Editor’s note: In this tightly observed guest post, a nurse visiting a sick family member experiences the hospital as a kind of foreign country.

Eileen McGorry, MSN, RN, worked as a registered nurse in community mental health for over 30 years. She currently lives in Olympia, Washington, with her husband Ron.

The walkway is hard, the concrete cold, and I am immersed in darkness. Then there is the swish of the hospital doors and whispery stillness. The light over the reception desk shines on a lone head, bent over a book. A clipboard is pushed toward me. The paper on it is lined with names, some boldly printed, others scribbled, the letters unrecognizable. The spacious lobby is filled with individual groups of soft stuffed chairs and love seats. All of it quiet and empty. Over the chairs and sofas, the black of the midnight hour is changed into twilight.
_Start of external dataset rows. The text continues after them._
(** [datetime.fromisoformat(s)] on the format it documents,
    [YYYY-MM-DD[*HH[:MM[:SS[.fff[fff]]]][+HH:MM[:SS[.ffffff]]]]], where
    [*] is any one character.  A letter [Z] is not part of that format. *)
Definition fromisoformat (s : string) : res datetime :=
  let bad := Raise (invalid_isoformat s) in
  match parse_digits 4 0 s with
  | Some (y, String d1 s1) =>
      if negb (Ascii.eqb d1 "-") then bad else
      match parse_digits 2 0 s1 with
      | Some (m, String d2 s2) =>
          if negb (Ascii.eqb d2 "-") then bad else
          match parse_digits 2 0 s2 with
          | Some (d, rest) =>
              let build h mi sec us off :=
                let dt := {| year := y; month := m; day := d; hour := h;
                             minute := mi; second := sec; microsecond := us;
                             utcoffset := off |} in
                if valid_fields dt then
                  match off with
                  | Some o =>
                      if Z.ltb (Z.abs o) 86400000000 then Ok dt
                      else Raise (Exn ValueError "offset must be a timedelta strictly between -timedelta(hours=24) and timedelta(hours=24)")
                  | None => Ok dt
                  end
                else Raise (Exn ValueError "field out of range") in
              match rest with
              | EmptyString => build 0 0 0 0 None
              | String _ t =>
                  let '(clock, tz) := split_at_sign EmptyString t in
                  match parse_hh_mm_ss_ff clock with
                  | None => bad
                  | Some (h, mi, sec, us) =>
                      match tz with
                      | None => build h mi sec us None
                      | Some (sign, otext) =>
                          match parse_offset sign otext with
                          | Some o => build h mi sec us (Some o)
                          | None => bad
                          end
                      end
                  end
              end
          | None => bad
          end
      | _ => bad
      end
  | _ => bad
  end.

(** [s.replace("Z", "+00:00")]: every [Z], wherever it stands. *)
Fixpoint replace_Z (s : string) : string :=
  match s with
  | EmptyString => EmptyString
  | String c r =>
      if Ascii.eqb c "Z" then "+00:00" +:+ replace_Z r
      else String c (replace_Z r)
  end.

Section Conversion.

(** [dt.timestamp()] of a naive value goes through the local time zone
    of the machine ([mktime]); that reading belongs to the platform. *)
Variable local_timestamp : datetime -> res float.

(** [dt.timestamp()]: for an aware value
    [(dt - epoch).total_seconds()], the microseconds between the two
    instants divided by [10 ** 6]. *)
Definition timestamp (dt : datetime) : res float :=
  match utcoffset dt with
  | Some off => int_truediv (wall_micros dt - off) 1000000
  | None => local_timestamp dt
  end.

(** [convert_to_nanoseconds], lines 259-265. *)
Definition convert_to_nanoseconds (iso_string : string) : res Z :=
  match fromisoformat (replace_Z iso_string) with
  | Raise e => Raise e
  | Ok dt =>
      match timestamp dt with
      | Raise e => Raise e
      | Ok t => Ok (trunc (fmul t (float_of_int 1000000000)))
      end
  end.

End Conversion.

(* ===================================================================== *)
(** ** Paths ([os.path.join])                                             *)
(* ===================================================================== *)

Fixpoint ends_with_slash (s : string) : bool :=
  match s with
  | EmptyString => false
  | String c EmptyString => Ascii.eqb c slash
  | String _ r => ends_with_slash r
  end.

(** One round of the loop of [posixpath.join]: an absolute piece
    replaces what came before, otherwise it is appended behind one
    slash. *)
Definition join2 (path b : string) : string :=
  if is_absolute b then b
  else if String.eqb path "" || ends_with_slash path then path +:+ b
  else path +:+ "/" +:+ b.

Definition os_path_join (a : string) (ps : list string) : string :=
  fold_left join2 ps a.

(** The folder and the file of lines 107-115. *)
Definition folder_path (data_root symbol broker timeframe : string) : string :=
  os_path_join data_root [symbol; broker; timeframe].

Definition file_name (start_dt end_dt : datetime) : string :=
  strftime start_dt +:+ "_" +:+ strftime end_dt +:+ ".pkl".

Definition archive_path (data_root symbol broker timeframe : string)
           (start_dt end_dt : datetime) : string :=
  os_path_join (folder_path data_root symbol broker timeframe)
               [file_name start_dt end_dt].

(* ===================================================================== *)
(** ** The world the script runs in                                       *)
(* ===================================================================== *)

(** The PostgreSQL server as psycopg2 shows it: [accepts params] is the
    exception [psycopg2.connect( **params)] raises, if any; [answers q]
    is what [cursor.execute(q)] followed by [cursor.fetchall()] gives,
    the rows together with the column names of [cursor.description]. *)
Record server : Type := {
  accepts : gmap string json -> option exn;
  answers : string -> res (list (list dbvalue) * list string)
}.

Inductive db_event : Type :=
| EvConnect (params : gmap string json)
| EvCursor
| EvExecute (query : string)
| EvCursorClose
| EvCommit
| EvRollback
| EvClose.

Inductive log_level : Type := DEBUG | INFO | WARNING | ERROR.

(** The messages of the script, by the line that writes them. *)
Inductive log_msg : Type :=
| MsgConfigFailed (e : exn)
| MsgConnectFailed (e : exn)
| MsgExecuting (query : string)
| MsgQueryError (e : exn)
| MsgNoData
| MsgFetched (n : nat) (symbol timeframe : string)
| MsgSaved (path : string).

Record World : Type := {
  files : filesystem;
  cwd : list string;
  pg : server;
  log : list (log_level * log_msg);
  db_trace : list db_event;
  cursor : option (list (list dbvalue) * list string)
}.

(** A computation that may raise and that changes the world. *)
Definition M (A : Type) : Type := World -> res A * World.

Definition ret {A} (a : A) : M A := fun w => (Ok a, w).

Definition raise {A} (e : exn) : M A := fun w => (Raise e, w).

Definition bind {A B} (m : M A) (k : A -> M B) : M B :=
  fun w =>
    match m w with
    | (Ok a, w') => k a w'
    | (Raise e, w') => (Raise e, w')
    end.

Notation "'let*' x ':=' m 'in' k" := (bind m (fun x => k))
  (at level 10, x pattern, m at level 100, k at level 200).
Notation "m ';;' k" := (bind m (fun _ => k))
  (at level 100, k at level 200, right associativity).

(** The outcome of [m], exception included, as a value: the [try] half of
    [try ... except]. *)
Definition attempt {A} (m : M A) : M (res A) :=
  fun w => let '(r, w') := m w in (Ok r, w').

(** Run [m], then [after] whatever the outcome: the exit of a [with]
    block. *)
Definition finally {A} (m : M A) (after : res A -> World -> World) : M A :=
  fun w => let '(r, w') := m w in (r, after r w').

Definition set_files (fs : filesystem) (w : World) : World :=
  {| files := fs; cwd := cwd w; pg := pg w; log := log w;
     db_trace := db_trace w; cursor := cursor w |}.

Definition add_log (l : log_level) (m : log_msg) (w : World) : World :=
  {| files := files w; cwd := cwd w; pg := pg w; log := log w ++ [(l, m)];
     db_trace := db_trace w; cursor := cursor w |}.

Definition add_event (ev : db_event) (w : World) : World :=
  {| files := files w; cwd := cwd w; pg := pg w; log := log w;
     db_trace := db_trace w ++ [ev]; cursor := cursor w |}.

Definition set_cursor (c : option (list (list dbvalue) * list string))
           (w : World) : World :=
  {| files := files w; cwd := cwd w; pg := pg w; log := log w;
     db_trace := db_trace w; cursor := c |}.

Definition logging (l : log_level) (m : log_msg) : M unit :=
  fun w => (Ok tt, add_log l m w).

(** [psycopg2.connect( **params)]. *)
Definition psycopg2_connect (params : gmap string json) : M unit :=
  fun w =>
    match accepts (pg w) params with
    | Some e => (Raise e, w)
    | None => (Ok tt, add_event (EvConnect params) w)
    end.

(** [cursor.execute(query)]. *)
Definition cursor_execute (query : string) : M unit :=
  fun w =>
    let w1 := add_event (EvExecute query) w in
    match answers (pg w) query with
    | Raise e => (Raise e, w1)
    | Ok r => (Ok tt, set_cursor (Some r) w1)
    end.

(** [cursor.fetchall()]. *)
Definition cursor_fetchall : M (list (list dbvalue)) :=
  fun w =>
    match cursor w with
    | Some (rows, _) => (Ok rows, w)
    | None => (Raise (Exn ProgrammingError "no results to fetch"), w)
    end.

(** [[desc[0] for desc in cur.description]]. *)
Definition cursor_description : M (list string) :=
  fun w =>
    match cursor w with
    | Some (_, names) => (Ok names, w)
    | None => (Raise (Exn TypeError "'NoneType' object is not iterable"), w)
    end.

(** [with conn:] commits when the block ends normally and rolls back
    when it raises; the exception goes on. *)
Definition with_conn {A} (body : M A) : M A :=
  finally body (fun r =>
    match r with
    | Ok _ => add_event EvCommit
    | Raise _ => add_event EvRollback
    end).

(** [with conn.cursor() as cur:] closes the cursor on the way out. *)
Definition with_cursor {A} (body : M A) : M A :=
  fun w =>
    finally body (fun _ => add_event EvCursorClose)
            (set_cursor None (add_event EvCursor w)).

Definition conn_close : M unit :=
  fun w => (Ok tt, add_event EvClose w).

(* ===================================================================== *)
(** ** [db_config], lines 40-61                                           *)
(* ===================================================================== *)

Definition required_keys : gset string :=
  {[ "host"; "port"; "dbname"; "user"; "password" ]}.

(** [json.load] on what the file holds, then [params.keys()]. *)
Definition json_load_dict (c : content) : res (gmap string json) :=
  match c with
  | JsonText (JDict d) => Ok d
  | JsonText _ => Raise (Exn AttributeError "object has no attribute 'keys'")
  | PlainText _ => Raise (Exn JSONDecodeError "Expecting value")
  | Pickle _ => Raise (Exn UnicodeDecodeError "invalid start byte")
  | Partial => Raise (Exn JSONDecodeError "Expecting value")
  end.

Definition db_config (config_file : string) : M (gmap string json) :=
  fun w =>
    if negb (path_exists (files w) (cwd w) config_file)
    then (Raise (Exn FileNotFoundError
                   ("Database configuration file not found at "
                    +:+ config_file +:+ ".")), w)
    else
      match read_file (files w) (cwd w) config_file with
      | Raise e => (Raise e, w)
      | Ok c =>
          match json_load_dict c with
          | Raise e => (Raise e, w)
          | Ok params =>
              let missing := required_keys ∖ dom params in
              if bool_decide (missing = ∅) then (Ok params, w)
              else (Raise (MissingKeys missing), w)
          end
      end.

(* ===================================================================== *)
(** ** [query_postgres_db], lines 67-86                                   *)
(* ===================================================================== *)

Definition query_postgres_db (query : string) (debug : bool)
  : M (list (list dbvalue)) :=
  (if debug then logging DEBUG (MsgExecuting query) else ret tt) ;;
  let* r := attempt (cursor_execute query ;; cursor_fetchall) in
  match r with
  | Ok rows => ret rows
  | Raise error =>
      if is_Exception error
      then logging ERROR (MsgQueryError error) ;; ret []
      else raise error
  end.

(* ===================================================================== *)
(** ** [save_data_to_nested_folders], lines 92-121                        *)
(* ===================================================================== *)

Definition os_makedirs (path : string) : M unit :=
  fun w =>
    match makedirs (files w) (cwd w) path with
    | Raise e => (Raise e, w)
    | Ok fs => (Ok tt, set_files fs w)
    end.

Definition pickle_dump (path : string) (df : DataFrame) : M unit :=
  fun w =>
    let '(r, fs) := write_pickle (files w) (cwd w) path df in
    (r, set_files fs w).

Definition save_data_to_nested_folders
           (df : DataFrame) (data_root symbol broker timeframe : string)
           (start_dt end_dt : datetime) : M string :=
  let folder := folder_path data_root symbol broker timeframe in
  os_makedirs folder ;;
  let file_path := os_path_join folder [file_name start_dt end_dt] in
  pickle_dump file_path df ;;
  logging INFO (MsgSaved file_path) ;;
  ret file_path.

(* ===================================================================== *)
(** ** [fetch_and_save_data], lines 127-204                               *)
(* ===================================================================== *)

Definition lift {A} (r : res A) : M A := fun w => (r, w).

(** [datetime.utcfromtimestamp(ns / 1_000_000_000)]. *)
Definition datetime_of_ns (ns : Z) : res datetime :=
  match int_truediv ns 1000000000 with
  | Raise e => Raise e
  | Ok t => utcfromtimestamp t
  end.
I remember the bustle of the area at midday. Families gathered together, eyes searching the crowd for the green scrubs of surgeons. “She will live,” they say to some, and to others, “We will wait and see.” The frenzy of the day over, the empty chairs wait for tomorrow.

I sign my name in script. I use the old Catholic school script. The script preached by my mother, who is upstairs recovering from heart surgery. I walk past the chairs along walls so white they gleam. I touch the grey button at the elevator. The soft ding that follows vibrates through my body.

The elevator is empty. I push my body into the back wall. I watch the small circles of light above the door, first two, then three, then four. I step off into muted light. The air feels thick. It’s hard to move my body forward. I was in this place all day. I left only to eat.

My mother is stable. It is I who is dissembling. I come as her protector. “Her numbers are good, but she gets confused at night.” Last night, my sister stayed with her. She sat in the visitor’s room, and then later dozed in the chair by my mother’s bed. She woke to my mother’s wide eyes. “They could have killed me while you slept,” my mother told her.

The sun rose, and with it my mother calmed, returned to who she is. But still we fear the confusion will rise again. Tonight I am the protector. I push through the heavy double doors of the ICU. My mother is still awake, her pillows soft beneath her head, the bedcovers wrapping her in whiteness.

“You don’t need to stay,” she says. “I’ll be fine, go back home and get some sleep.” Her voice washes over me. But I can’t get inside her words. I look at the tubes hanging from plastic bottles and the blinking machines with numbers measuring her every breath. “I will be right outside,” I say, “If you need anything, the nurses will come get me.”

I turn to leave. I look into the face of the nurse at the desk. She looks through me. The visitor’s room is small and empty. It is filled with hard furniture. The television flickers with colors and I switch it off. My book stays closed on my lap. I look through the small window. The streetlights shine with mist.

A minute passes, then another. I stand and walk outside the room. I walk along the hallway, running my hands along the white wall. I go back and sit. More minutes pass. This is how I will be all night—tense and weary and worried. I am beyond reassurance. I will stay in this state for days. I will hold my fear close. It will be months before I finally crash into the inevitability of accepting whatever happens next.

I sit and stand and . . . sit again for several hours. Finally my restlessness overcomes me. Still hours from dawn, I return downstairs to the empty lobby. The light over the reception area persists; the twilight over the empty chairs is unchanged. The bent head of the clerk at the entry is so still that it seems to be a mural.

I feel a sudden rush to return to the ICU waiting room. I’ve told my mother I’ll be close. They could kill her while I’m gone.

The dark sky finally lightens. I watch the gradual rise of the new day. No one has come for me in the night. Still, the double doors of the ICU are heavy as I push through them.

My mother is propped up in a chair, her hair brushed, her body washed. There is a pillow under her right arm and one under her feet, which have been elevated on a stool. There is red liquid hanging above her, the plastic bag half full, the tubing reaching down and snaking around her to the needle inserted in the crook of her elbow. The over-the-bed table is by her side and on it are water and coffee. The red liquid has turned her face rosy. She is wearing her own gown and I think it is nice the nurses took the trouble to thread those tubes though the sleeves. I imagine the not yet healed incision into her heart.

She has yet to see me, and I watch her finger the beads in her hands. I know her words, “Hail Mary, full of grace.”